4. Si M. A… demande qu’il soit enjoint au préfet du Rhône de lui délivrer un récépissé, il ne résulte pas de l’instruction que sa demande de titre de séjour portant la mention « parent d’enfant français » s’effectuerait selon la procédure prévue à l’article R. 431-12 du code de l’entrée et du séjour des étrangers et du droit d’asile, seule susceptible de donner lieu à la délivrance d’un récépissé. Par ailleurs, à supposer que M. A… ait entendu solliciter la délivrance d’une attestation de prolongation d’instruction, il ne résulte pas des dispositions précitées des articles R. 431-15-1 et R. 431-15-2 du code de l’entrée et du séjour des étrangers et du droit d’asile que le préfet serait tenu de lui délivrer une telle attestation, et alors au demeurant que le préfet du Rhône dispose d’un délai de quatre mois, qui n’est pas expiré à la date de la présente ordonnance, pour statuer sur sa demande de titre de séjour. Dans ces conditions, les conclusions du requérant se heurtent à une contestation sérieuse.
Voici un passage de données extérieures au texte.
(** The transport: a connection, and the calls of the service; [None] when the answer
    never comes.  The answer of [exec] is a stream of messages that may end with a
    status. *)
Class Grpc : Type := {
  gw : Type;
  g_connect : string → gw → gw * (string + ());
  g_create : string → string → string → gw → gw * option (Status + SandboxHandle);
  g_delete : string → string → gw → gw * option (Status + option string);
  g_file : string → string → FileOp → gw → gw * option (Status + FileResult);
  g_exec : string → list ExecMsg → gw → gw * option (Status + list (Status + ExecMsg));
  (** The time that reading the answer of the last [exec] to its end took. *)
  g_elapsed_ms : gw → Z;
  (** [Display] of a status. *)
  status_text : Status → string }.

Section client.
Context {G : Grpc} {J : SpecJson} (endpoint : string).

(** A call that connects first; [None] when there is no answer. *)
Definition remote (A : Type) : Type := gw → gw * option (outcome A).
Definition calling {A B} (connecting : string → ClouisleError.t)
    (failing : string) (rpc : gw → gw * option (Status + A)) (k : A → outcome B) : remote B := λ w,
  match g_connect endpoint w with
  | (w1, inl e) => (w1, Some (inl (connecting e)))
  | (w1, inr _) =>
    match rpc w1 with
    | (w2, None) => (w2, None)
    | (w2, Some (inl st)) => (w2, Some (inl (vmm_error (failing +:+ ": " +:+ status_text st))))
    | (w2, Some (inr a)) => (w2, Some (k a))
    end
  end.

Definition connect_node (e : string) : ClouisleError.t := vmm_error ("connect node: " +:+ e).
Definition connect_clouisled (e : string) : ClouisleError.t :=
  vmm_error ("connect clouisled " +:+ endpoint +:+ ": " +:+ e).

(** [GrpcNodeVmm]. *)
Definition handle_from (h : SandboxHandle) : VmHandle.t :=
  VmHandle.mk (h_sandbox_id h) (h_backend h) None
    (if h_pid h =? 0 then None else Some (h_pid h))
    (if is_empty (h_api_socket h) then None else Some (h_api_socket h))
    (if is_empty (h_vsock_socket h) then None else Some (h_vsock_socket h)) None None.

Definition remote_create (id : string) (spec : SandboxSpec.t) : remote VmHandle.t :=
  match spec_to_json spec with
  | inl e => λ w, (w, Some (inl (ClouisleError.validation e)))
  | inr json =>
    calling connect_clouisled "create sandbox on clouisled" (g_create endpoint id json) (λ h,
      if String.eqb (h_sandbox_id h) id then inr (handle_from h)
      else inl (vmm_error ("clouisled returned sandbox id " +:+ h_sandbox_id h +:+ " for requested " +:+ id)))
  end.
Definition remote_stop (h : VmHandle.t) : remote () :=
  calling connect_clouisled "delete sandbox on clouisled" (g_delete endpoint (VmHandle.id h)) (λ r,
    match r with None => inr () | Some e => inl (vmm_error e) end).
Definition remote_probe : remote bool := λ w,
  match g_connect endpoint w with
  | (w1, inl _) => (w1, Some (inr false))
  | (w1, inr _) => (w1, Some (inr true))
  end.

(** What the node protocol does not offer; the sandbox was started with its creation. *)
Definition remote_image_cache_hit (spec : SandboxSpec.t) : outcome bool := inr false.
Definition remote_start (h : VmHandle.t) : outcome () := inr ().
Definition remote_pause (h : VmHandle.t) : outcome () :=
  inl (ClouisleError.invalid_state "remote pause is not exposed by the node protocol").
Definition remote_resume (h : VmHandle.t) : outcome () :=
  inl (ClouisleError.invalid_state "remote resume is not exposed by the node protocol").
Definition remote_snapshot (h : VmHandle.t) (kind : SnapshotKind.t) (out : SnapshotPaths.t) : outcome () :=
  inl (ClouisleError.invalid_state "remote snapshots are not exposed by the node protocol").
Definition remote_restore (id : string) (spec : SandboxSpec.t) (from : SnapshotPaths.t) : outcome VmHandle.t :=
  inl (ClouisleError.invalid_state "remote snapshot restore is not exposed by the node protocol").
Definition remote_stats (h : VmHandle.t) : outcome VmStats.t :=
  inl (ClouisleError.invalid_state "remote VMM statistics are not exposed by the node protocol").

(** [GrpcAgentConnection]. *)
Definition request_of (sandbox_id : string) (argv : list string) (env : gmap string string)
    (cwd : option string) (timeout_ms : Z) : ExecMsg :=
  MExecReq (exec_request sandbox_id argv env (default "" cwd) timeout_ms).

(** The loop over the answer of [exec]. *)
Fixpoint exec_answer (items : list (Status + ExecMsg)) (r : Bytes * Bytes)
  : outcome (Z * Bytes * Bytes) :=
  match items with
  | [] => inl (ClouisleError.io "node exec stream ended before exit")
  | inl st :: _ => inl (vmm_error ("read node exec: " +:+ status_text st))
  | inr m :: items' =>
    match m with
    | MStdout _ data _ => exec_answer items' (r.1 ++ data, r.2)
    | MStderr _ data _ => exec_answer items' (r.1, r.2 ++ data)
    | MExit _ code _ => inr (code, r.1, r.2)
    | _ => inl (ClouisleError.invalid_state "unexpected node exec response")
    end
  end.
Definition remote_exec (sandbox_id : string) (argv : list string) (env : gmap string string)
    (cwd : option string) (timeout_ms : Z) : remote ExecutionResult.t := λ w,
  let '(w', r) := calling connect_node "node exec"
    (g_exec endpoint [request_of sandbox_id argv env cwd timeout_ms]) (λ items, exec_answer items ([], [])) w in
  (w', (λ o, match o with
             | inl e => inl e
             | inr (code, out, err) =>
               inr (ExecutionResult.mk code out err (g_elapsed_ms w'))
             end) <$> r).

(** The same, event by event; [there] says whether the receiver is still there when so
    many have been sent. *)
Fixpoint exec_stream_answer (there : nat → bool) (items : list (Status + ExecMsg))
    (sent : list ExecStreamEvent) : list ExecStreamEvent * outcome () :=
  match items with
  | [] => (sent, inl (ClouisleError.io "node exec stream ended before exit"))
  | inl st :: _ => (sent, inl (vmm_error ("read node exec: " +:+ status_text st)))
  | inr m :: items' =>
    match m with
    | MStdout _ data _ =>
      if there (length sent) then exec_stream_answer there items' (sent ++ [EvStdout data])
      else (sent, inr ())
    | MStderr _ data _ =>
      if there (length sent) then exec_stream_answer there items' (sent ++ [EvStderr data])
      else (sent, inr ())
    | MExit _ code _ => (if there (length sent) then sent ++ [EvExit code] else sent, inr ())
    | _ => (sent, inl (ClouisleError.invalid_state "unexpected node exec response"))
    end
  end.

Definition remote_exec_stream (there : nat → bool) (sandbox_id : string) (argv : list string)
    (env : gmap string string) (cwd : option string) (timeout_ms : Z)
  : gw → gw * (list ExecStreamEvent * option (outcome ())) := λ w,
  match g_connect endpoint w with
  | (w1, inl e) => (w1, ([], Some (inl (connect_node e))))
  | (w1, inr _) =>
    match g_exec endpoint [request_of sandbox_id argv env cwd timeout_ms] w1 with
    | (w2, None) => (w2, ([], None))
    | (w2, Some (inl st)) => (w2, ([], Some (inl (vmm_error ("node exec: " +:+ status_text st)))))
    | (w2, Some (inr items)) =>
      let '(events, o) := exec_stream_answer there items [] in (w2, (events, Some o))
    end
  end.

Definition remote_write_file (sandbox_id path : string) (content : Bytes) (mode : Z) : remote () :=
  calling connect_node "node write file" (g_file endpoint sandbox_id (FWrite path content mode)) (λ r,
    match r with
    | RWriteOk true => inr ()
    | _ => inl (ClouisleError.invalid_state "unexpected node write response")
    end).
Definition remote_read_file (sandbox_id path : string) : remote Bytes :=
  calling connect_node "node read file" (g_file endpoint sandbox_id (FRead path)) (λ r,
    match r with
    | RContent b => inr b
    | _ => inl (ClouisleError.invalid_state "unexpected node read response")
    end).
Definition remote_list_dir (sandbox_id path : string) : remote (list DirEntry.t) :=
  calling connect_node "node list directory" (g_file endpoint sandbox_id (FList path)) (λ r,
    match r with
    | REntries l => inr l
    | _ => inl (ClouisleError.invalid_state "unexpected node list response")
    end).
Definition remote_ping : remote () := λ w,
  match g_connect endpoint w with
  | (w1, inl e) => (w1, Some (inl (connect_node e)))
  | (w1, inr _) => (w1, Some (inr ()))
  end.

(** Limits are not sent to a remote node. *)
Definition remote_apply_limits (pids_max : option Z) : outcome () := inr ().

(** An interactive process: the session that [start_process] leaves. *)
Record GrpcActiveProcess : Type := active_process {
  ap_frame_id : string; ap_rest : option (list (Status + ExecMsg)) }.

(** The search for the acknowledgement in the answer; other messages are skipped. *)
Fixpoint find_ack (frame_id : string) (items : list (Status + ExecMsg)) : outcome (list (Status + ExecMsg)) :=
  match items with
  | [] => inl (ClouisleError.io "node process start stream ended before ack")
  | inl st :: _ => inl (vmm_error ("read node process start: " +:+ status_text st))
  | inr (MProcessStarted fid _) :: items' =>
    if String.eqb fid frame_id then inr items' else find_ack frame_id items'
  | inr _ :: items' => find_ack frame_id items'
  end.

(** [exec_open] is the answer to [exec] while the request stream stays open. *)
Definition remote_start_process (exec_open : list ExecMsg → gw → gw * option (Status + list (Status + ExecMsg)))
    (frame_id sandbox_id : string) (argv : list string) (env : gmap string string)
    (cwd : option string) (timeout_ms : Z) (stdin : bool) (pty : option PtyConfig.t)
  : remote GrpcActiveProcess :=
  match argv with
  | [] => λ w, (w, Some (inl (ClouisleError.validation "argv empty")))
  | _ =>
    calling connect_node "node process start"
      (exec_open [MProcessStart (process_start_msg sandbox_id frame_id argv env (default "" cwd)
                    timeout_ms stdin ((λ p, (PtyConfig.cols p, PtyConfig.rows p)) <$> pty))])
      (λ items, match find_ack frame_id items with
                | inl e => inl e
                | inr rest => inr (active_process frame_id (Some rest))
                end)
  end.

(** The events of the process, from what is left of the answer. *)
Fixpoint process_events (there : nat → bool) (id : string) (items : list (Status + ExecMsg))
    (sent : list ExecStreamEvent) : list ExecStreamEvent * outcome () :=
  match items with
  | [] => (sent, inl (ClouisleError.io "node process stream ended before exit"))
  | inl st :: _ => (sent, inl (vmm_error ("read node process output: " +:+ status_text st)))
  | inr m :: items' =>
    match m with
    | MStdout _ data fid =>
      if String.eqb fid id then
        if there (length sent) then process_events there id items' (sent ++ [EvStdout data]) else (sent, inr ())
      else process_events there id items' sent
    | MStderr _ data fid =>
      if String.eqb fid id then
        if there (length sent) then process_events there id items' (sent ++ [EvStderr data]) else (sent, inr ())
      else process_events there id items' sent
    | MExit _ code fid =>
      if String.eqb fid id then (if there (length sent) then sent ++ [EvExit code] else sent, inr ())
      else process_events there id items' sent
    | _ => process_events there id items' sent
    end
  end.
5. Il résulte de ce qui précède que la requête de M. A… doit être rejetée dans toutes ses conclusions, en application de l’article L. 522-3 du code de justice administrative.
ORDONNE :
Article 1er : La requête de M. A… est rejetée.
Article 2 : La présente ordonnance sera notifiée à M. B… A….
Fait à Lyon, le 19 mai 2026.
Le juge des référés,
C. Bertolo
La République mande et ordonne au préfet du Rhône en ce qui le concerne ou à tous commissaires de justice à ce requis en ce qui concerne les voies de droit commun contre les parties privées, de pourvoir à l’exécution de la présente décision.